A. chamaeleon can be differentiated from other members of the A. rugosus species group by shorter nasal barbels (1.0-6.0% length of the head vs. 6.5-23.9), wide-set eyes (distance between eyes 38.9-47·5% length of the head), and a head with gently sloping lateral margins and a broadly rounded snout when viewed dorsally. A. falcifer can be differentiated from other members of the species group by an adipose fin with a rounded (vs. angular) posterior margin and a longer dorsal-fin base (10.8-13.1% standard length vs. 7.9-10.5); generally the colour pattern of A. falcifer is also different in having many small blotches (vs. few large blotches) of various shades of brown, with many small dark brown spots (vs. no spots) on the dorsal surfaces of the head. Both A. falcifer and A. pachyderma lack serrations on the pectoral spine, but the two species can be separated based on their colouration (cream with numerous small blotches of various shades of brown in A. falcifer vs. overall cream in A. pachyderma) and the shape of the posterior margin of the adipose fin.
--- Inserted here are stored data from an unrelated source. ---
(** ** Slashing *)

Definition apply_evidence (s : StateStore) (b : WriteBatch) (ev : ValidatorEvidence)
  (policy : SlashPolicy) : result StateError (WriteBatch * Z) :=
  ensure (is_account_asset (ev_set ev)) (InvalidTx "bad evidence set") ;?
  let? val := ok_or (InvalidTx "unknown validator") (load_validator s (ev_set ev) (ev_validator ev)) in
  let bonded := saturating_add u64_max (self_bond val) (delegated val) in
  let '(slash, tombstone, jail_epochs) := penalty_for policy (ev_kind ev) bonded in
  let from_self := Z.min slash (self_bond val) in
  let from_del := Z.min (slash - from_self) (delegated val) in
  let '(st, until) :=
    if (tombstone : bool) then (Tombstoned, jailed_until_epoch val)
    else if 0 <? jail_epochs
    then (Jailed, saturating_add u64_max (load_epoch s (ev_set ev)) jail_epochs)
    else (status val, jailed_until_epoch val) in
  let b := put_validator_into b (ev_set ev)
    {| operator := operator val; consensus_pubkey := consensus_pubkey val;
       withdrawal := withdrawal val; self_bond := self_bond val - from_self;
       delegated := delegated val - from_del; commission_bps := commission_bps val;
       status := st; jailed_until_epoch := until; metadata_hash := metadata_hash val |} in
  let? b := (if 0 <? slash then
               let? (b, _) := credit_reward_pool_into s b (ev_set ev) slash in Ok b
             else Ok b) in
  Ok (b, slash).

Definition validator_key_matches (s : StateStore) (att : CheckpointAttestation) : bool :=
  match load_validator s (att_set att) (att_validator att) with
  | None => false
  | Some val => bool_decide (consensus_pubkey val = att_public_key att) &&
                bool_decide (status val = Bonded)
  end.

(** ** Signed stake transactions *)

Definition STAKE_TX_TICKET_VERSION : Z := 2.
Inductive StakeOpKind := Bond | Delegate | UnbondSelf | Withdraw.
Record SignedStakeTx := {
  sx_version : Z;
  sx_asset : NativeAssetId;
  sx_kind : StakeOpKind;
  sx_actor : Address;
  sx_validator : Address;
  sx_amount : Z;
  sx_consensus_pubkey : list Z;
  sx_withdrawal : Address;
  sx_commission_bps : Z;
  sx_metadata_hash : Hash;
  sx_nonce : Z;
  sx_account_sequence : option DrcAccountSequenceSelector;
  sx_public_key : list Z;
  sx_signature : list Z;
}.

(** The records a stake transaction may change, for the reorg journal. *)
Definition stake_meta_keys_touched (tx : SignedStakeTx) : list MetaKey :=
  [KValidator (sx_asset tx) (sx_validator tx);
   KDelegation (sx_asset tx) (sx_actor tx) (sx_validator tx);
   KUnbonding (sx_asset tx) (sx_actor tx);
   KRewardPool (sx_asset tx)] ++
  (if sx_actor tx =? sx_validator tx then []
   else [KValidator (sx_asset tx) (sx_actor tx); KUnbonding (sx_asset tx) (sx_validator tx)]).

(** The operation a stake transaction names: its batch and the actor's liquid
    balance after it. *)
Definition stake_operation (s : StateStore) (b : WriteBatch) (tx : SignedStakeTx) (p : StakingParams)
  (bal : Z) : result StateError (WriteBatch * Z) :=
  match sx_kind tx with
  | Bond =>
      ensure (sx_actor tx =? sx_validator tx) (InvalidTx "bond actor must equal validator") ;?
      let? b := bond_validator s b p (sx_actor tx) (sx_consensus_pubkey tx) (sx_withdrawal tx)
                  (sx_amount tx) (sx_commission_bps tx) (sx_metadata_hash tx) in
      let? bal := ok_or (InvalidTx "insufficient liquid stake funds") (checked_sub bal (sx_amount tx)) in
      Ok (b, bal)
  | Delegate =>
      let? b := delegate s b p (sx_actor tx) (sx_validator tx) (sx_amount tx) in
      let? bal := ok_or (InvalidTx "insufficient liquid stake funds") (checked_sub bal (sx_amount tx)) in
      Ok (b, bal)
  | UnbondSelf =>
      let? b := begin_unbond_self s b p (sx_actor tx) in
      Ok (b, bal)
  | Withdraw =>
      let? (b, credited) := withdraw_unbonded s b p (sx_actor tx) in
      let? bal := ok_or (InvalidTx "balance overflow") (checked_add u64_max bal credited) in
      Ok (b, bal)
  end.

Section stake_tx.
(** [TxAuthContext], and [verify_drc_stake_operation] of [drc_account_auth.rs]. *)
Context {Auth : Type}.
Variable verify_drc_stake_operation :
  StateStore -> SignedStakeTx -> Auth -> result StateError unit.

Definition apply_signed_stake_tx (s : StateStore) (b : WriteBatch) (tx : SignedStakeTx) (auth : Auth)
  (p : StakingParams) : result StateError WriteBatch :=
  validate_asset p ;?
  ensure (bool_decide (sx_asset tx = sp_asset p)) (InvalidTx "stake asset mismatch") ;?
  verify_drc_stake_operation s tx auth ;?
  let? acct := load_account s (sx_asset tx) (sx_actor tx) in
  ensure (negb ((STAKE_TX_TICKET_VERSION <=? sx_version tx) &&
                negb (bool_decide (sx_asset tx = DRC))))
    (InvalidTx "ticket-aware stake version requires DRC") ;?
  let? sequence_ctx :=
    (if bool_decide (sx_asset tx = DRC) then
       let? sel := lift_sequence (resolve_drc_account_sequence (sx_version tx)
         STAKE_TX_TICKET_VERSION (sx_nonce tx) (sx_account_sequence tx)) in
       let? ctx := begin_drc_account_sequence s (sx_actor tx) sel in
       Ok (Some ctx)
     else
       ensure (nonce acct =? sx_nonce tx) (InvalidTx "bad stake nonce") ;?
       Ok None) in
  let? (b, bal) := stake_operation s b tx p (balance acct) in
  let? (b, after) :=
    match sequence_ctx with
    | Some (consumption, tickets_before) =>
        finish_drc_account_sequence b (sx_actor tx) {| balance := bal; nonce := nonce acct |}
          consumption tickets_before
    | None =>
        let? n := ok_or (InvalidTx "nonce overflow") (checked_add u64_max (sx_nonce tx) 1) in
        Ok (b, {| balance := bal; nonce := n |})
    end in
  put_account_into b (sx_asset tx) (sx_actor tx) after.
End stake_tx.

(** Genesis registration; [operator_of_pubkey] stands for the curve-point
    parser and [address_from_pubkey]. *)
Definition validate_genesis_registration (operator_of_pubkey : list Z -> option Address)
  (v : ValidatorRecord) (p : StakingParams) : result StateError unit :=
  validate_params p ;?
  let? key_owner := ok_or (InvalidTx "invalid consensus pubkey")
    (operator_of_pubkey (consensus_pubkey v)) in
  ensure (key_owner =? operator v) (InvalidTx "validator operator does not match consensus pubkey") ;?
  ensure (min_self_bond p <=? self_bond v) (InvalidTx "self-bond below minimum") ;?
  ensure ((delegated v =? 0) && bool_decide (status v = Bonded) && (jailed_until_epoch v =? 0))
    (InvalidTx "genesis validator must begin bonded without delegated or jailed state") ;?
  ensure ((commission_bps v <=? max_commission_bps p) &&
          (commission_bps v <=? MAX_VALIDATOR_COMMISSION_BPS)) (InvalidTx "commission too high") ;?
  ensure (negb (metadata_hash v =? 0)) (InvalidTx "genesis validator metadata hash must be nonzero").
A. pachyderma can be differentiated by its colouration (overall cream vs. generally dark brown with many irregular patches of light brown) and, except for A. falcifer, lack (vs. presence) of serrations on the posterior edge of the pectoral spine. A. rugosus differs from A. chamaeleon in having longer nasal barbels (6.5-15.6% head length vs. 1.0-6.0) and a head with steeply sloping (vs. gentlysloping) lateral margins and a convex (vs. broadly rounded) snout when viewed dorsally; from A. falcifer in having an adipose fin with an angular (vs. rounded) posterior margin; from A. pachyderma in its colouration (generally dark brown with many irregular patches of light brown vs. overall cream) and the presence (vs. lack) of serrations on the posterior edge of the pectoral spine.

== Species ==
- Acrochordonichthys chamaeleon (Vaillant, 1902)
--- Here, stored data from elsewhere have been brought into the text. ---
Lemma stake_tx_inv s tx (auth : Auth) p b :
  apply_signed_stake_tx verify_stake s [] tx auth p = Ok b ->
  exists sel ops n' b1 bal,
    verify_stake s tx auth = Ok tt /\ sx_asset tx = sp_asset p /\ sx_asset tx <> TLT /\
    stake_selector tx = Ok sel /\
    stake_operation s [] tx p (balance (acct_of s (sx_asset tx) (sx_actor tx))) = Ok (b1, bal) /\
    seq_effect s (sx_actor tx) (nonce (acct_of s (sx_asset tx) (sx_actor tx))) sel ops n' /\
    (kind sel = Ticket -> sx_asset tx = DRC) /\
    b = b1 ++ ops ++ [PutAccount (sx_asset tx) (sx_actor tx) {| balance := bal; nonce := n' |}].
Proof.
  unfold apply_signed_stake_tx. intros H.
  apply rbind_Ok in H as (_ & _ & H). apply rbind_Ok in H as (_ & Hx%ensure_Ok & H).
  apply bool_decide_eq_true_1 in Hx. apply rbind_Ok in H as ([] & Hauth & H).
  apply rbind_Ok in H as (acct & [Ht ->]%load_account_Ok & H).
  apply rbind_Ok in H as (_ & _ & H). apply rbind_Ok in H as (sq & Hsq & H).
  apply rbind_Ok in H as ([b1 bal] & Hop & H). apply rbind_Ok in H as ([b2 after] & Hfin & H).
  apply put_account_into_Ok in H as [_ ->]. unfold stake_selector. case_bool_decide as Hdrc.
  - apply rbind_Ok in Hsq as (sel & Hsel & Hsq). apply rbind_Ok in Hsq as ([c tb] & Hbeg & [= <-]).
    apply (sequence_run _ _ _ _ _ _ _ _ _ Hbeg) in Hfin as (ops & n' & -> & -> & Heff);
      [|simpl; by rewrite Hdrc].
    exists sel, ops, n', b1, bal. rewrite <- app_assoc. repeat (split; [done|]). split; [|done].
    unfold lift_sequence in Hsel. destruct (resolve_drc_account_sequence _ _ _ _); [|done].
    by injection Hsel as ->.
  - apply rbind_Ok in Hsq as (_ & Hn%ensure_Ok & [= <-]). apply Z.eqb_eq in Hn.
    apply rbind_Ok in Hfin as (n & Hadd%ok_or_Ok & [= <- <-]). apply checked_add_Some in Hadd as [-> Hle].
    exists {| kind := Nonce; value := sx_nonce tx |}, [], (sx_nonce tx + 1), b1, bal.
    do 5 (split; [done|]). rewrite Hn. split; [by constructor|]. done.
Qed.

Lemma ticket_ops_holdings s ops y :
  Forall (fun op => exists o, op_key op = KTickets o) ops -> holdings y (write_batch s ops) = holdings y s.
Proof.
  revert s. induction ops as [|op ops IH]; intros s Hf; [done|]. apply Forall_cons in Hf as [[o Ho] Hf].
  change (write_batch s (op :: ops)) with (write_batch (apply_op s op) ops). rewrite IH by done.
  rewrite holdings_apply. destruct op as [| | | | | | | | | | | | | | | | | | | | []]; simpl in *; try done; lia.
Qed.

(** C16: stake transactions conserve the asset, exactly.  Over every accepted
    stake transaction the holdings of each asset (liquid, bonded and
    delegated, unbonding, reward pool) are unchanged, except for what a bond
    over an existing validator record or an unbond over a pending unbonding
    entry overwrites. *)
Theorem stake_tx_conservation s (tx : SignedStakeTx) (auth : Auth) p b :
  staking_ok s -> accounts_ok s -> in_u64 (sx_amount tx) ->
  apply_signed_stake_tx verify_stake s [] tx auth p = Ok b ->
  forall y, holdings y (write_batch s b) =
    holdings y s - (if bool_decide (sx_asset tx = y) then stake_lost s tx else 0).
Proof.
  intros Hok Hacc Ham H y.
  apply stake_tx_inv in H as (sel & ops & n' & b1 & bal & _ & Hx & _ & _ & Hop & Heff & _ & ->).
  pose proof (stake_operation_holdings s tx p b1 bal y Hok Hx Hop) as Hh.
  destruct (stake_operation_accounts s tx p b1 bal) as (Ha & _ & _); try done; [unfold in_u64 in *; lia|].
  pose proof (seq_effect_keys _ _ _ _ _ _ Heff) as Hk.
  rewrite !write_batch_app. cbn [write_batch foldl]. rewrite holdings_apply. cbn [holdings_delta].
  fold (write_batch s b1). fold (write_batch (write_batch s b1) ops).
  rewrite ticket_ops_holdings by (eapply Forall_impl; [exact Hk|]; by eexists).
  rewrite acct_of_frame, Ha, Hh by (by eapply seq_effect_frame).
  rewrite (bool_decide_eq_true_2 ((_, _) = (_, _))) by done.
  simpl. case_bool_decide; lia.
Qed.
End stake_tx_spec.

(** ** Snapshots *)

Lemma by_address_total {V} : TotalCmp (@by_address V).
Proof. apply (on_total fst Z.compare). apply _. Qed.
Lemma unjail_stake e v :
  operator (unjail e v) = operator v /\ self_bond (unjail e v) = self_bond v /\
  delegated (unjail e v) = delegated v.
Proof. unfold unjail. by case_match. Qed.
Lemma voting_power_bounds v :
  0 <= self_bond v -> 0 <= delegated v -> 0 <= voting_power v <= self_bond v + delegated v.
Proof. intros. unfold voting_power, saturating_add, u64_max. case_bool_decide; lia. Qed.

Lemma snapshot_entry_Some x e k v o pw :
  snapshot_entry x e (k, v) = Some (o, pw) <->
  k.1 = x /\ o = operator v /\ pw = voting_power (unjail e v) /\ 0 < pw.
Proof.
  unfold snapshot_entry. simpl. destruct (unjail_stake e v) as (-> & _).
  case_bool_decide; [|naive_solver]. destruct (Z.ltb_spec 0 (voting_power (unjail e v))); naive_solver lia.
Qed.
Lemma elem_of_snapshot s x e o pw :
  staking_ok s ->
  (o, pw) ∈ validators (build_snapshot s x e) <->
  exists v, st_validators s !! (x, o) = Some v /\ pw = voting_power (unjail e v) /\ 0 < pw.
Proof.
  intros Hok. simpl. rewrite elem_of_sort_by, list_elem_of_omap. split.
  - intros ([k v] & Hin & He). apply elem_of_map_to_list in Hin.
    apply snapshot_entry_Some in He as (Hk & -> & -> & Hp). destruct k as [x' o']. simpl in Hk. subst x'.
    destruct (so_val _ Hok _ _ _ Hin) as [-> _]. eauto.
  - intros (v & Hv & -> & Hp). exists ((x, o), v). split; [by apply elem_of_map_to_list|].
    apply snapshot_entry_Some. by destruct (so_val _ Hok _ _ _ Hv) as [-> _].
Qed.
Lemma snapshot_operators_nodup s x e :
  staking_ok s -> NoDup (fst <$> validators (build_snapshot s x e)).
Proof.
  intros Hok. simpl. rewrite (sort_by_perm _ _).
  assert (forall l : list (NativeAssetId * Z * ValidatorRecord),
    (forall k v, (k, v) ∈ l -> operator v = k.2) -> NoDup (fst <$> l) ->
    NoDup (fst <$> omap (snapshot_entry x e) l)) as Hgen.
  { induction l as [|[k v] l IH]; intros Hop Hd; [constructor|].
    cbn [fmap list_fmap] in Hd. apply NoDup_cons in Hd as [Hnin Hd].
    assert (NoDup (fst <$> omap (snapshot_entry x e) l)) as IHl.
    { apply IH; [|done]. intros k' v' Hin. apply Hop. by right. }
    cbn [omap list_omap]. destruct (snapshot_entry x e (k, v)) as [[o pw]|] eqn:E; [|done].
    cbn [fmap list_fmap]. constructor; [|done]. intros Hin.
    apply list_elem_of_fmap in Hin as ([o' pw'] & Ho & Hin). simpl in Ho. subst o'.
    apply list_elem_of_omap in Hin as ([k' v'] & Hin & E').
    apply snapshot_entry_Some in E as (Hk & Ho & _). apply snapshot_entry_Some in E' as (Hk' & Ho' & _).
    rewrite (Hop k v) in Ho by left. rewrite (Hop k' v') in Ho' by (by right).
    apply Hnin. apply list_elem_of_fmap. exists (k', v'). split; [|done].
    destruct k, k'. simpl in *. congruence. }
  apply Hgen; [|apply NoDup_fst_map_to_list].
  intros [x' o'] v Hin%elem_of_map_to_list. by destruct (so_val _ Hok _ _ _ Hin) as [-> _].
Qed.
Lemma snapshot_powers_nonneg s x e :
  staking_ok s -> Forall (fun p => 0 <= p) (snd <$> validators (build_snapshot s x e)).
Proof.
  intros Hok. apply Forall_forall. intros p Hin. apply list_elem_of_fmap in Hin as ([o pw] & -> & Hin).
  apply elem_of_snapshot in Hin as (v & _ & _ & ?); [simpl; lia|done].
Qed.
(** Snapshot power is backed by bonded stake, so the sum does not wrap. *)
Lemma snapshot_sum_bonded s x e :
  staking_ok s -> zsum (snd <$> validators (build_snapshot s x e)) <= bonded_total x s.
Proof.
  intros Hok. simpl. unfold bonded_total. rewrite msum_list.
  rewrite (zsum_perm _ (snd <$> omap (snapshot_entry x e) (map_to_list (st_validators s))))
    by (apply fmap_Permutation, sort_by_perm).
  assert (forall kv, kv ∈ map_to_list (st_validators s) ->
    0 <= self_bond kv.2 /\ 0 <= delegated kv.2) as Hnn.
  { intros [[x' o] v] Hin%elem_of_map_to_list. destruct (so_val _ Hok _ _ _ Hin) as (_ & ? & ? & _).
    unfold in_u64 in *. simpl. lia. }
  revert Hnn. generalize (map_to_list (st_validators s)).
  induction l as [|[k v] l IH]; intros Hnn; [done|].
  assert (zsum (snd <$> omap (snapshot_entry x e) l) <=
    zsum ((fun kv => if bool_decide (kv.1.1 = x) then self_bond kv.2 + delegated kv.2 else 0) <$> l)) as IHl.
  { apply IH. intros kv Hin. apply Hnn. by right. }
  destruct (Hnn (k, v) ltac:(left)) as [Hs Hd]. simpl in Hs, Hd.
  rewrite fmap_cons, zsum_cons. cbn [fst snd].
  cbn [omap list_omap]. destruct (snapshot_entry x e (k, v)) as [[o pw]|] eqn:E.
  - apply snapshot_entry_Some in E as (Hk & _ & -> & _). rewrite bool_decide_eq_true_2 by done.
    destruct (unjail_stake e v) as (_ & E1 & E2).
    pose proof (voting_power_bounds (unjail e v)) as Hb. rewrite E1, E2 in Hb. specialize (Hb Hs Hd).
    rewrite fmap_cons, zsum_cons. cbn [snd]. lia.
  - case_bool_decide; lia.
Qed.
Lemma snapshot_total s x e :
  staking_ok s -> bonded_total x s <= u64_max ->
  total_active_stake (build_snapshot s x e) = zsum (snd <$> validators (build_snapshot s x e)).
Proof.
  intros Hok Hb. pose proof (snapshot_sum_bonded s x e Hok) as Hs.
  pose proof (zsum_nonneg _ (snapshot_powers_nonneg s x e Hok)) as Hn.
  unfold total_active_stake, build_snapshot at 1. apply as_u64_small. split; [exact Hn|]. etransitivity; [exact Hs|exact Hb].
Qed.

(** ** Signed stake and quorum intersection *)

Definition stake_in (P : Address -> bool) (vs : list (Address * Z)) : Z :=
  zsum ((fun e => if P e.1 then e.2 else 0) <$> vs).
Lemma stake_in_cons P e vs : stake_in P (e :: vs) = (if P e.1 then e.2 else 0) + stake_in P vs.
Proof. done. Qed.
Lemma stake_in_ext P Q vs : (forall o, P o = Q o) -> stake_in P vs = stake_in Q vs.
Proof. intros H. induction vs as [|e vs IH]; [done|]. by rewrite !stake_in_cons, H, IH. Qed.
Lemma stake_in_none P (vs : list (Address * Z)) :
  (forall o, o ∈ fst <$> vs -> P o = false) -> stake_in P vs = 0.
Proof.
  induction vs as [|e vs IH]; intros H; [done|]. rewrite stake_in_cons, (H e.1) by left.
  rewrite IH; [done|]. intros o Ho. apply H. by right.
Qed.
Lemma stake_in_nonneg P vs : Forall (fun p => 0 <= p) (snd <$> vs) -> 0 <= stake_in P vs.
Proof.
  induction vs as [|e vs IH]; [done|]. rewrite fmap_cons, Forall_cons. intros [He Hv].
  rewrite stake_in_cons. specialize (IH Hv). case_match; lia.
Qed.
(** Inclusion-exclusion, and the total as an upper bound. *)
Lemma stake_in_overlap P Q vs :
  Forall (fun p => 0 <= p) (snd <$> vs) ->
  stake_in P vs + stake_in Q vs <= zsum (snd <$> vs) + stake_in (fun o => P o && Q o) vs.
Proof.
  induction vs as [|e vs IH]; [done|]. rewrite !fmap_cons, Forall_cons. intros [He Hv].
  rewrite !stake_in_cons, zsum_cons. specialize (IH Hv). destruct (P e.1), (Q e.1); simpl; lia.
Qed.
Lemma stake_in_total P vs :
  Forall (fun p => 0 <= p) (snd <$> vs) -> stake_in P vs <= zsum (snd <$> vs).
Proof.
  induction vs as [|e vs IH]; [done|]. rewrite fmap_cons, Forall_cons. intros [He Hv].
  rewrite stake_in_cons, zsum_cons. specialize (IH Hv). case_match; lia.
Qed.

Lemma power_of_stake_in snap a :
  NoDup (fst <$> validators snap) -> power_of snap a = stake_in (fun o => o =? a) (validators snap).
Proof.
  unfold power_of. induction (validators snap) as [|e vs IH]; [done|].
  rewrite fmap_cons. intros [Hnin Hd]%NoDup_cons. rewrite stake_in_cons. cbn [List.find].
  destruct (Z.eqb_spec e.1 a) as [E|Hne]; [|by rewrite IH].
  rewrite stake_in_none; [lia|]. intros o Ho. apply Z.eqb_neq. congruence.
Qed.

Section signed_stake.
Variable snap : ValidatorSetSnapshot.
Hypothesis snap_nodup : NoDup (fst <$> validators snap).
Hypothesis snap_nonneg : Forall (fun p => 0 <= p) (snd <$> validators snap).
Hypothesis snap_fits : zsum (snd <$> validators snap) <= u64_max.

Lemma stake_in_members l :
  NoDup l -> stake_in (fun o => bool_decide (o ∈ l)) (validators snap) = zsum (power_of snap <$> l).
Proof.
  induction l as [|a l IH]; intros Hl.
  - rewrite stake_in_none; [done|]. intros o _. apply bool_decide_eq_false_2, not_elem_of_nil.
  - apply NoDup_cons in Hl as [Hnin Hl]. rewrite fmap_cons, zsum_cons, <- IH, power_of_stake_in by done. clear -Hnin.
    induction (validators snap) as [|e vs IH]; [done|]. rewrite !stake_in_cons, IH. destruct (Z.eqb_spec e.1 a) as [->|Hne].
    + rewrite bool_decide_eq_true_2 by left. rewrite bool_decide_eq_false_2 by done. lia.
    + destruct (decide (e.1 ∈ l)).
      * rewrite !bool_decide_eq_true_2 by (done || by right). lia.
      * rewrite !bool_decide_eq_false_2; [lia|done|]. rewrite elem_of_cons. tauto.
Qed.
Lemma power_of_nonneg a : 0 <= power_of snap a.
Proof. rewrite power_of_stake_in by done. by apply stake_in_nonneg. Qed.
Lemma signed_stake_exact signers :
  NoDup signers ->
  signed_stake_for snap signers = stake_in (fun o => bool_decide (o ∈ signers)) (validators snap).
Proof.
  intros Hd. unfold signed_stake_for.
  assert (forall l acc, 0 <= acc -> acc + zsum (power_of snap <$> l) <= u64_max ->
    foldl (fun total a => saturating_add u64_max total (power_of snap a)) acc l = acc + zsum (power_of snap <$> l)) as Hgen.
  { induction l as [|a l IH]; intros acc Hacc Hle; [simpl; lia|]. rewrite fmap_cons, zsum_cons in *. cbn [foldl].
    pose proof (power_of_nonneg a). assert (0 <= zsum (power_of snap <$> l)).
    { apply zsum_nonneg, Forall_fmap, Forall_forall. intros x _. apply power_of_nonneg. }
    rewrite saturating_add_exact by lia. rewrite IH by lia. lia. }
  rewrite stake_in_members by done. rewrite Hgen; [lia|lia|]. rewrite <- stake_in_members by done.
  pose proof (stake_in_total (fun o => bool_decide (o ∈ signers)) _ snap_nonneg). lia.
Qed.
Lemma signed_stake_in_u64 signers : NoDup signers -> in_u64 (signed_stake_for snap signers).
Proof.
  intros Hd. rewrite signed_stake_exact by done. split; [by apply stake_in_nonneg|].
  etransitivity; [by apply stake_in_total|done].
Qed.
End signed_stake.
- Acrochordonichthys falcifer Ng & Ng, 2001
- Acrochordonichthys guttatus Ng & Ng, 2001
- Acrochordonichthys gyrinus Vidthayanon & Ng, 2003 (Falcate chameleon catfish)
- Acrochordonichthys ischnosoma Bleeker, 1858
- Acrochordonichthys mahakamensis Ng & Ng, 2001
- Acrochordonichthys pachyderma Vaillant, 1902
- Acrochordonichthys rugosus (Bleeker, 1846)
- Acrochordonichthys septentrionalis Ng & Ng, 2001 (Maeklong chameleon catfish)
- Acrochordonichthys strigosus Ng & Ng, 2001

==Ecology==
The axillary pore (or porus pectoralis) lying just below the humeral process in Acrochordonichthys is unusually large, and produces a milky-white mucus-like secretion when the fish is severely disturbed. The exact function of this secretion is unknown, but it has ichthyocidal properties. This secretion may therefore be defensive in nature.